Подобные вчитывания можно пытаться полупародийно объярлычить:
• «витгенштейновское»: о том, что Эдуар Леве говорит своими словами, не надо — не пристало — говорить другими; на глазах уменьшая зазор между говоримым и несказанным, он тем самым лишь сильнее его выявляет;
• магриттовское «это не автопортрет»;
• семиотическое: с одной стороны, это надстройка над «Мифологиями» уважаемого им Ролана Барта, семиотика семиотики; с другой, Леве расшатывает референциальную ось знака, ставит под сомнение его бинарную, двустороннюю структуру, исподволь подменяя ее односторонней, мебиусовой, перекликаясь с либидинальным Лиотаром и постоянно вписываясь в его распрю;
• или еще, прагматически: тут налицо образцовые примеры несводимости опыта к примеру, образцу, даже к образу.
Но мы несколько уклонились в сторону от нашей основной темы.

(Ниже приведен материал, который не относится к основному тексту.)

(** ** Documented behaviour *)
Class HickoryLaws (H : Hickory) : Prop := {
  mt_distinct : mt_Query ≠ mt_Response;
  rcode_NoError_u16 : rcode_into_u16 rc_NoError = 0%Z;
  rcode_FormErr_u16 : rcode_into_u16 rc_FormErr = 1%Z;
  rcode_ServFail_u16 : rcode_into_u16 rc_ServFail = 2%Z;
  rcode_NXDomain_u16 : rcode_into_u16 rc_NXDomain = 3%Z;
  rcode_NotImp_u16 : rcode_into_u16 rc_NotImp = 4%Z;
  rcode_Refused_u16 : rcode_into_u16 rc_Refused = 5%Z;
  rt_distinct : NoDup [rt_A; rt_AAAA; rt_CNAME; rt_MX; rt_NS; rt_PTR; rt_SOA; rt_SRV; rt_TXT;
                       rt_HTTPS; rt_SVCB; rt_ANY; rt_OPT];
  (** Comparison of names is an equivalence that ignores the case of letters. *)
  name_eqb_refl : ∀ n, name_eqb n n = true;
  name_eqb_sym : ∀ n1 n2, name_eqb n1 n2 = name_eqb n2 n1;
  name_eqb_trans : ∀ n1 n2 n3, name_eqb n1 n2 = true → name_eqb n2 n3 = true → name_eqb n1 n3 = true;
  (** Record data and records. *)
  rdata_view_A : ∀ ip, rdata_view (rdata_A ip) = RDataA ip;
  rdata_view_AAAA : ∀ ip, rdata_view (rdata_AAAA ip) = RDataAAAA ip;
  rdata_view_CNAME : ∀ n, rdata_view (rdata_CNAME n) = RDataCNAME n;
  rview_A : ∀ n t ip,
    rview (record_from_rdata n t (rdata_A ip)) = mkRecordView n t class_IN rt_A (rdata_A ip);
  rview_AAAA : ∀ n t ip,
    rview (record_from_rdata n t (rdata_AAAA ip)) = mkRecordView n t class_IN rt_AAAA (rdata_AAAA ip);
  rview_CNAME : ∀ n t c,
    rview (record_from_rdata n t (rdata_CNAME c)) = mkRecordView n t class_IN rt_CNAME (rdata_CNAME c);
  rview_set_ttl : ∀ t r,
    rview (record_set_ttl t r)
    = mkRecordView (rec_name r) t (rec_class r) (record_type r) (rec_data r);
  rview_set_class : ∀ c r,
    rview (record_set_class c r)
    = mkRecordView (rec_name r) (r_ttl (rview r)) c (record_type r) (rec_data r);
  (** Questions. *)
  query_eqb_spec : ∀ q1 q2,
    query_eqb q1 q2 = name_eqb (query_name q1) (query_name q2)
                      && bool_decide (query_type q1 = query_type q2)
                      && bool_decide (query_class q1 = query_class q2);
  qview_set_name : ∀ n q,
    qview (query_set_name n q) = mkQueryView n (query_type q) (query_class q);
  qview_set_type : ∀ t q,
    qview (query_set_type t q) = mkQueryView (query_name q) t (query_class q);
  qview_set_class : ∀ c q,
    qview (query_set_class c q) = mkQueryView (query_name q) (query_type q) c;
  (** EDNS: [remove] drops every option of a code, [insert] adds one. *)
  cs_addr_new : ∀ a s p, cs_addr (cs_new a s p) = a;
  cs_source_new : ∀ a s p, cs_source_prefix (cs_new a s p) = s;
  cs_scope_new : ∀ a s p, cs_scope_prefix (cs_new a s p) = p;
  option_subnet_code : ∀ cs, option_code (option_Subnet cs) = code_Subnet;
  option_subnet_as : ∀ cs, option_as_subnet (option_Subnet cs) = Some cs;
  edns_new_options : edns_options edns_new = [];
  eview_set_max_payload : ∀ n e,
    eview (edns_set_max_payload n e) = mkEdnsView n (edns_version e) (dnssec_ok e) (edns_options e);
  eview_set_dnssec_ok : ∀ b e,
    eview (edns_set_dnssec_ok b e) = mkEdnsView (max_payload e) (edns_version e) b (edns_options e);
  edns_option_spec : ∀ c e,
    edns_option c e = snd <$> find_first (λ p, bool_decide (p.1 = c)) (edns_options e);
  eview_options_remove : ∀ c e,
    eview (edns_options_remove c e)
    = mkEdnsView (max_payload e) (edns_version e) (dnssec_ok e)
        (filter (λ p, p.1 ≠ c) (edns_options e));
  eview_options_insert : ∀ o e,
    Forall (λ p, p.1 ≠ option_code o) (edns_options e) →
    eview (edns_options_insert o e)
    = mkEdnsView (max_payload e) (edns_version e) (dnssec_ok e)
        (edns_options e ++ [(option_code o, o)]);
  (** Messages. *)
  message_new_lists : queries message_new = [] ∧ answers message_new = []
    ∧ name_servers message_new = [] ∧ additionals message_new = [] ∧ extensions message_new = None;
  message_new_flags : authoritative message_new = false ∧ truncated message_new = false
    ∧ authentic_data message_new = false ∧ checking_disabled message_new = false;
  mview_set_id : ∀ x m, mview (set_id x m)
    = mkMessageView x (message_type m) (op_code m) (authoritative m) (truncated m) (recursion_desired m) (recursion_available m) (authentic_data m) (checking_disabled m) (response_code m) (queries m) (answers m) (name_servers m) (additionals m) (extensions m);
  mview_set_message_type : ∀ x m, mview (set_message_type x m)
    = mkMessageView (msg_id m) x (op_code m) (authoritative m) (truncated m) (recursion_desired m) (recursion_available m) (authentic_data m) (checking_disabled m) (response_code m) (queries m) (answers m) (name_servers m) (additionals m) (extensions m);
  mview_set_op_code : ∀ x m, mview (set_op_code x m)
    = mkMessageView (msg_id m) (message_type m) x (authoritative m) (truncated m) (recursion_desired m) (recursion_available m) (authentic_data m) (checking_disabled m) (response_code m) (queries m) (answers m) (name_servers m) (additionals m) (extensions m);
  mview_set_authoritative : ∀ x m, mview (set_authoritative x m)
    = mkMessageView (msg_id m) (message_type m) (op_code m) x (truncated m) (recursion_desired m) (recursion_available m) (authentic_data m) (checking_disabled m) (response_code m) (queries m) (answers m) (name_servers m) (additionals m) (extensions m);
  mview_set_truncated : ∀ x m, mview (set_truncated x m)
    = mkMessageView (msg_id m) (message_type m) (op_code m) (authoritative m) x (recursion_desired m) (recursion_available m) (authentic_data m) (checking_disabled m) (response_code m) (queries m) (answers m) (name_servers m) (additionals m) (extensions m);
  mview_set_recursion_desired : ∀ x m, mview (set_recursion_desired x m)
    = mkMessageView (msg_id m) (message_type m) (op_code m) (authoritative m) (truncated m) x (recursion_available m) (authentic_data m) (checking_disabled m) (response_code m) (queries m) (answers m) (name_servers m) (additionals m) (extensions m);
  mview_set_recursion_available : ∀ x m, mview (set_recursion_available x m)
    = mkMessageView (msg_id m) (message_type m) (op_code m) (authoritative m) (truncated m) (recursion_desired m) x (authentic_data m) (checking_disabled m) (response_code m) (queries m) (answers m) (name_servers m) (additionals m) (extensions m);
  mview_set_authentic_data : ∀ x m, mview (set_authentic_data x m)
    = mkMessageView (msg_id m) (message_type m) (op_code m) (authoritative m) (truncated m) (recursion_desired m) (recursion_available m) x (checking_disabled m) (response_code m) (queries m) (answers m) (name_servers m) (additionals m) (extensions m);
  mview_set_checking_disabled : ∀ x m, mview (set_checking_disabled x m)
    = mkMessageView (msg_id m) (message_type m) (op_code m) (authoritative m) (truncated m) (recursion_desired m) (recursion_available m) (authentic_data m) x (response_code m) (queries m) (answers m) (name_servers m) (additionals m) (extensions m);
  mview_set_response_code : ∀ x m, mview (set_response_code x m)
    = mkMessageView (msg_id m) (message_type m) (op_code m) (authoritative m) (truncated m) (recursion_desired m) (recursion_available m) (authentic_data m) (checking_disabled m) x (queries m) (answers m) (name_servers m) (additionals m) (extensions m);
  mview_set_queries : ∀ x m, mview (set_queries x m)
    = mkMessageView (msg_id m) (message_type m) (op_code m) (authoritative m) (truncated m) (recursion_desired m) (recursion_available m) (authentic_data m) (checking_disabled m) (response_code m) x (answers m) (name_servers m) (additionals m) (extensions m);
  mview_set_answers : ∀ x m, mview (set_answers x m)
    = mkMessageView (msg_id m) (message_type m) (op_code m) (authoritative m) (truncated m) (recursion_desired m) (recursion_available m) (authentic_data m) (checking_disabled m) (response_code m) (queries m) x (name_servers m) (additionals m) (extensions m);
  mview_set_name_servers : ∀ x m, mview (set_name_servers x m)
    = mkMessageView (msg_id m) (message_type m) (op_code m) (authoritative m) (truncated m) (recursion_desired m) (recursion_available m) (authentic_data m) (checking_disabled m) (response_code m) (queries m) (answers m) x (additionals m) (extensions m);
  mview_set_additionals : ∀ x m, mview (set_additionals x m)
    = mkMessageView (msg_id m) (message_type m) (op_code m) (authoritative m) (truncated m) (recursion_desired m) (recursion_available m) (authentic_data m) (checking_disabled m) (response_code m) (queries m) (answers m) (name_servers m) x (extensions m);
  mview_set_extensions : ∀ x m, mview (set_extensions x m)
    = mkMessageView (msg_id m) (message_type m) (op_code m) (authoritative m) (truncated m) (recursion_desired m) (recursion_available m) (authentic_data m) (checking_disabled m) (response_code m) (queries m) (answers m) (name_servers m) (additionals m) x;
  mview_truncate : ∀ m, mview (message_truncate m)
    = mkMessageView (msg_id m) (message_type m) (op_code m) (authoritative m) true (recursion_desired m)
        (recursion_available m) (authentic_data m) (checking_disabled m) (response_code m) (queries m)
        [] [] [] (extensions m);
}.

Итак, все творчество Леве (за вычетом ранних, живописных «проб») укладывается в неполный десяток лет, а два его собственно беллетристических сочинения, «Автопортрет» и «Самоубийство», разделяют и вовсе три года. Эти два текста, собственно, можно рассматривать как своеобразный диптих или дилогию, единое — двоящееся — целое; действительно, первая же фраза «Автопортрета»[4] оказывается зловещим предвосхищением, мостиком к «Самоубийству» и самоубийству, а на его последней странице конспективно изложены события, на которых вскоре будет возведен кафедрал «Самоубийства». Не забудем и это: «В периоды депрессии у меня перед глазами встает, как меня хоронят после самоубийства, вокруг много друзей, все преисполнено грусти и красоты, настолько волнующее событие, что я хочу его пережить и, стало быть, жить» («Автопортрет»),
Что же происходит на таком недолгом пути от «Автопортрета» к «Самоубийству», если ограничиться планом чисто формальным и не вникать в сокровенные ломки автора, забыть, что, примеряя себя к своему покойному другу, Леве примеряется здесь к собственному самоубийству? В новом, чуть по-иному фрагментированном, на сей раз достаточно нарративном тексте меняется и стоящая за ним реальность (она заметно виртуализируется), и субъективность взгляда на нее: эта субъективность двоится, становится, так сказать, бинокулярной, стереоскопичной. В глаза первым делом бросаются формально-грамматические характеристики: на смену чистому «я» приходит риторическая пара из «я» и «ты», привносящая с собой двухмерное «мы»: на самом деле, покончивший с собой двадцать лет назад безымянный друг Леве, история которого упоминается в конце «Автопортрета», не только вторит, становится двойником автора, но и оказывается его проводником и даже носителем, постепенно накоротко с ним отождествляется — как в блужданиях по Бордо (не путать с Бардо), в романтической скачке на лошади, в психотропных мо́роках... Соответственно от безоговорочности к оговоркам меняется и модальность речи: на смену перформативным в своей вескости формулировкам «Автопортрета» в «Самоубийстве» приходят сомнительность («Ты предавался нескончаемым сеансам сомнения. Ты называл себя экспертом в этом деле. Но сомневаться было для тебя настолько утомительно, что в конце концов ты начинал сомневаться в сомнении»), вариативность сослагательных по своей сути построений, возникают сюжетные, подчас гипотетические ходы, открывающие возможности «художественного вымысла» — вплоть до внезапно возникающей (правда, post mortem) возможности поэзии.